Segment Start: RECORDS SHOWN
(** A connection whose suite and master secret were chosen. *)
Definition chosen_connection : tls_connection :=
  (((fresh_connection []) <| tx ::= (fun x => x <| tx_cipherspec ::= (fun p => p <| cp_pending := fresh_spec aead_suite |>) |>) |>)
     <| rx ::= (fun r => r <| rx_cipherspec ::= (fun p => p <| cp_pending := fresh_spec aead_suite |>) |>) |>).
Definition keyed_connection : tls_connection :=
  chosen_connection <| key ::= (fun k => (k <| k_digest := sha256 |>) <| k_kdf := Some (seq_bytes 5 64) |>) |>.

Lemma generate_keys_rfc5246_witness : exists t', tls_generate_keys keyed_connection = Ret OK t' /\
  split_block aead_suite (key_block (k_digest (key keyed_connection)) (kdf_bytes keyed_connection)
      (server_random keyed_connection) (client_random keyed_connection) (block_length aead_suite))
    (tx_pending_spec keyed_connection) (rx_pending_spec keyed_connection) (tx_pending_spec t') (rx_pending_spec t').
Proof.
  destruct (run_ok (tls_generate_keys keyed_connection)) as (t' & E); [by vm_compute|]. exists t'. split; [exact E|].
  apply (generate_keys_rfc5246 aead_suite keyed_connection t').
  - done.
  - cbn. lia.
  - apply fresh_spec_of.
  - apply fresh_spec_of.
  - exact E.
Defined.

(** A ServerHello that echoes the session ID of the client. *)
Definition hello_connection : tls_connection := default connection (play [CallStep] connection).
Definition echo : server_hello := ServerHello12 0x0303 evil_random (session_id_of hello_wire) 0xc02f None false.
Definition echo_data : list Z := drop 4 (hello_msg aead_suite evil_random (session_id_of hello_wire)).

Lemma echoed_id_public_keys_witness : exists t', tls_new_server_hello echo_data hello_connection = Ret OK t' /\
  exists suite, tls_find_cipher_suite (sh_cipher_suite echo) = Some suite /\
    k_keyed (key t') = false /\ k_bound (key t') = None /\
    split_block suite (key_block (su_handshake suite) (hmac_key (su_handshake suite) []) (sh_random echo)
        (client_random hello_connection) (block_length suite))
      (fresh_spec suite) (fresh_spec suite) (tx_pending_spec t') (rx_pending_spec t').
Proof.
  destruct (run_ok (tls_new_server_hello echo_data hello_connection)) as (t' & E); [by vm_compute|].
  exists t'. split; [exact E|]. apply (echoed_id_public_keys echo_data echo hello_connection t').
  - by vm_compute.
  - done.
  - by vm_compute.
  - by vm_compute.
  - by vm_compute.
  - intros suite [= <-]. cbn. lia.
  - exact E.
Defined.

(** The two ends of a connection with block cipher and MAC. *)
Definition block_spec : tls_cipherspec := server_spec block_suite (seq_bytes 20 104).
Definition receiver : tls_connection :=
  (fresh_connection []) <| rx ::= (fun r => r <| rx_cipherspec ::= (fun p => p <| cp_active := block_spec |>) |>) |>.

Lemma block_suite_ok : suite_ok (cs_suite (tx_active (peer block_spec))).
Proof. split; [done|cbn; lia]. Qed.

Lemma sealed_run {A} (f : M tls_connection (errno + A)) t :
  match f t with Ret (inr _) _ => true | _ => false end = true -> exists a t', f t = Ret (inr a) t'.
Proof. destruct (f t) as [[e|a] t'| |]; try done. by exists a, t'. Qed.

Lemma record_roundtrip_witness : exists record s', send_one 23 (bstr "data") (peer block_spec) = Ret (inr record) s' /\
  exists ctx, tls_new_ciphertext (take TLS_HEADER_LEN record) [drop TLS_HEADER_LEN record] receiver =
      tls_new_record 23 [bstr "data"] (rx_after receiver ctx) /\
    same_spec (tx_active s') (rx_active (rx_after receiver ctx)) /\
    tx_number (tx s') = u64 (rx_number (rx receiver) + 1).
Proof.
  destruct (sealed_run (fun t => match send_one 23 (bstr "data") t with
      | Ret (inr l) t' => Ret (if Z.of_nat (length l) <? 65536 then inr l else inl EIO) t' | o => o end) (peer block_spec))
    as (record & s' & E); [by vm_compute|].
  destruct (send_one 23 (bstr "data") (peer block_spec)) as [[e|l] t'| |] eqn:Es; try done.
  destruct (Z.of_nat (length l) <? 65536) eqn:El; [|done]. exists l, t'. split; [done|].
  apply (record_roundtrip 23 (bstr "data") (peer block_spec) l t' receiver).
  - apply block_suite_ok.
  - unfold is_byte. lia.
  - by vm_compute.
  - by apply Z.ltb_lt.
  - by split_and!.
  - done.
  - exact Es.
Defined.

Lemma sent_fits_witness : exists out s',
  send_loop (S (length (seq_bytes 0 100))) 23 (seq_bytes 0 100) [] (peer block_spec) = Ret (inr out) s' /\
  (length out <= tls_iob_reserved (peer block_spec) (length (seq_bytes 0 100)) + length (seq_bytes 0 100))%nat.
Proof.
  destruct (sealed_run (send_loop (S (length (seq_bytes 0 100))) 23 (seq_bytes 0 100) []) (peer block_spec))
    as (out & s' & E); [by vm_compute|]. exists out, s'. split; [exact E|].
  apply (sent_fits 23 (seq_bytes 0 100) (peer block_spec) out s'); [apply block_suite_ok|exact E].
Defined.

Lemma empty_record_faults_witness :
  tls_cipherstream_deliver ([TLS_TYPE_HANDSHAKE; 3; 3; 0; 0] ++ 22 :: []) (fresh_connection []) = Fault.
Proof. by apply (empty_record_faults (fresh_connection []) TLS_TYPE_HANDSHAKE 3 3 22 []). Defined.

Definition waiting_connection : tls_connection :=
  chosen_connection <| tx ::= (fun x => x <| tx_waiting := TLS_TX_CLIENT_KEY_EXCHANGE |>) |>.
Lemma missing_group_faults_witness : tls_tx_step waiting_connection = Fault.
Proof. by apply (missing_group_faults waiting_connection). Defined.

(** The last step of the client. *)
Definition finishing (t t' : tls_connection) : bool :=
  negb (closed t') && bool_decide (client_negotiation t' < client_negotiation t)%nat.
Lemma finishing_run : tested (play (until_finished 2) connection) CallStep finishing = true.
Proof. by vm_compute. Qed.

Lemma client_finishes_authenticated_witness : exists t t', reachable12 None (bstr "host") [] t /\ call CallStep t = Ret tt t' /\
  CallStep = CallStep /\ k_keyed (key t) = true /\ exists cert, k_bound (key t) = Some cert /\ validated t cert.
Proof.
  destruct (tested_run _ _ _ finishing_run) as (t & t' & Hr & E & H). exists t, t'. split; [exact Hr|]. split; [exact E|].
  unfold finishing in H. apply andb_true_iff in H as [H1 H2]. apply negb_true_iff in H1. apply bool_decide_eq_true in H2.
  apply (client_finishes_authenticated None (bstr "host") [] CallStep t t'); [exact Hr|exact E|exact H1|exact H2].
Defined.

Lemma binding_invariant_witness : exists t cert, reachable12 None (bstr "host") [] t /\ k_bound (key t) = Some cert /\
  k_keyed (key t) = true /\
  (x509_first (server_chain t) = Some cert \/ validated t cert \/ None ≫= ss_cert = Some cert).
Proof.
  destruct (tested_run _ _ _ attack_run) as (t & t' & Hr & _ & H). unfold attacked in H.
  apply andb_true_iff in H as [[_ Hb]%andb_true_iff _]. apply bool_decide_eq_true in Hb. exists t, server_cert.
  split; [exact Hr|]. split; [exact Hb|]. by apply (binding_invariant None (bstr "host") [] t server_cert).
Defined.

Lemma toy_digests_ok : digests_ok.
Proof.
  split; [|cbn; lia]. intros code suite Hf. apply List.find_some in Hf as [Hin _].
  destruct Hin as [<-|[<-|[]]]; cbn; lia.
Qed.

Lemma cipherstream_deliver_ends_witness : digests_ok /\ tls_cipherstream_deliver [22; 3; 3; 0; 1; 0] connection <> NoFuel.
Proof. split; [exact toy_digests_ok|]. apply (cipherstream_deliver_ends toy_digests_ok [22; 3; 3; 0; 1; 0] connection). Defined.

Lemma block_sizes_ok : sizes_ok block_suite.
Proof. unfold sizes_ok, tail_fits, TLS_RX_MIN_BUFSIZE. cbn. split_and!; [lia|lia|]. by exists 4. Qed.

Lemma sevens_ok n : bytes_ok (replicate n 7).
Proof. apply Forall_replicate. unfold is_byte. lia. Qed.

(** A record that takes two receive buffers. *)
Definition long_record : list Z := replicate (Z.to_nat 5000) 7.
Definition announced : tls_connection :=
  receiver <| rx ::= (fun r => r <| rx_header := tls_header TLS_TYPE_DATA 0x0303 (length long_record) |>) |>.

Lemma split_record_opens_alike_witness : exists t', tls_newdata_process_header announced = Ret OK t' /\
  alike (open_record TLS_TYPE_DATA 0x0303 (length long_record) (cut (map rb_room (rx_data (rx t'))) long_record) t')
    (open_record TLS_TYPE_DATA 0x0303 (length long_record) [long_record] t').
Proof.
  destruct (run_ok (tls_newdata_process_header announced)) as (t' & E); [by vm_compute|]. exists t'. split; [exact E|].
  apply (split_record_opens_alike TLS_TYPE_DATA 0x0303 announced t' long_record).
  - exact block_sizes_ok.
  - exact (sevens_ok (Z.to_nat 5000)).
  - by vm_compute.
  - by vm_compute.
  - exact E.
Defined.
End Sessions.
Segment End: RECORDS SHOWN
WHAT THE EXERCISE ASKS.
Every line above in which the word "CallStep" occurs is to be copied.

PROBLEM SOLUTION.
Definition hello_connection : tls_connection := default connection (play [CallStep] connection).
Lemma finishing_run : tested (play (until_finished 2) connection) CallStep finishing = true.
Lemma client_finishes_authenticated_witness : exists t t', reachable12 None (bstr "host") [] t /\ call CallStep t = Ret tt t' /\
  CallStep = CallStep /\ k_keyed (key t) = true /\ exists cert, k_bound (key t) = Some cert /\ validated t cert.
  apply (client_finishes_authenticated None (bstr "host") [] CallStep t t'); [exact Hr|exact E|exact H1|exact H2].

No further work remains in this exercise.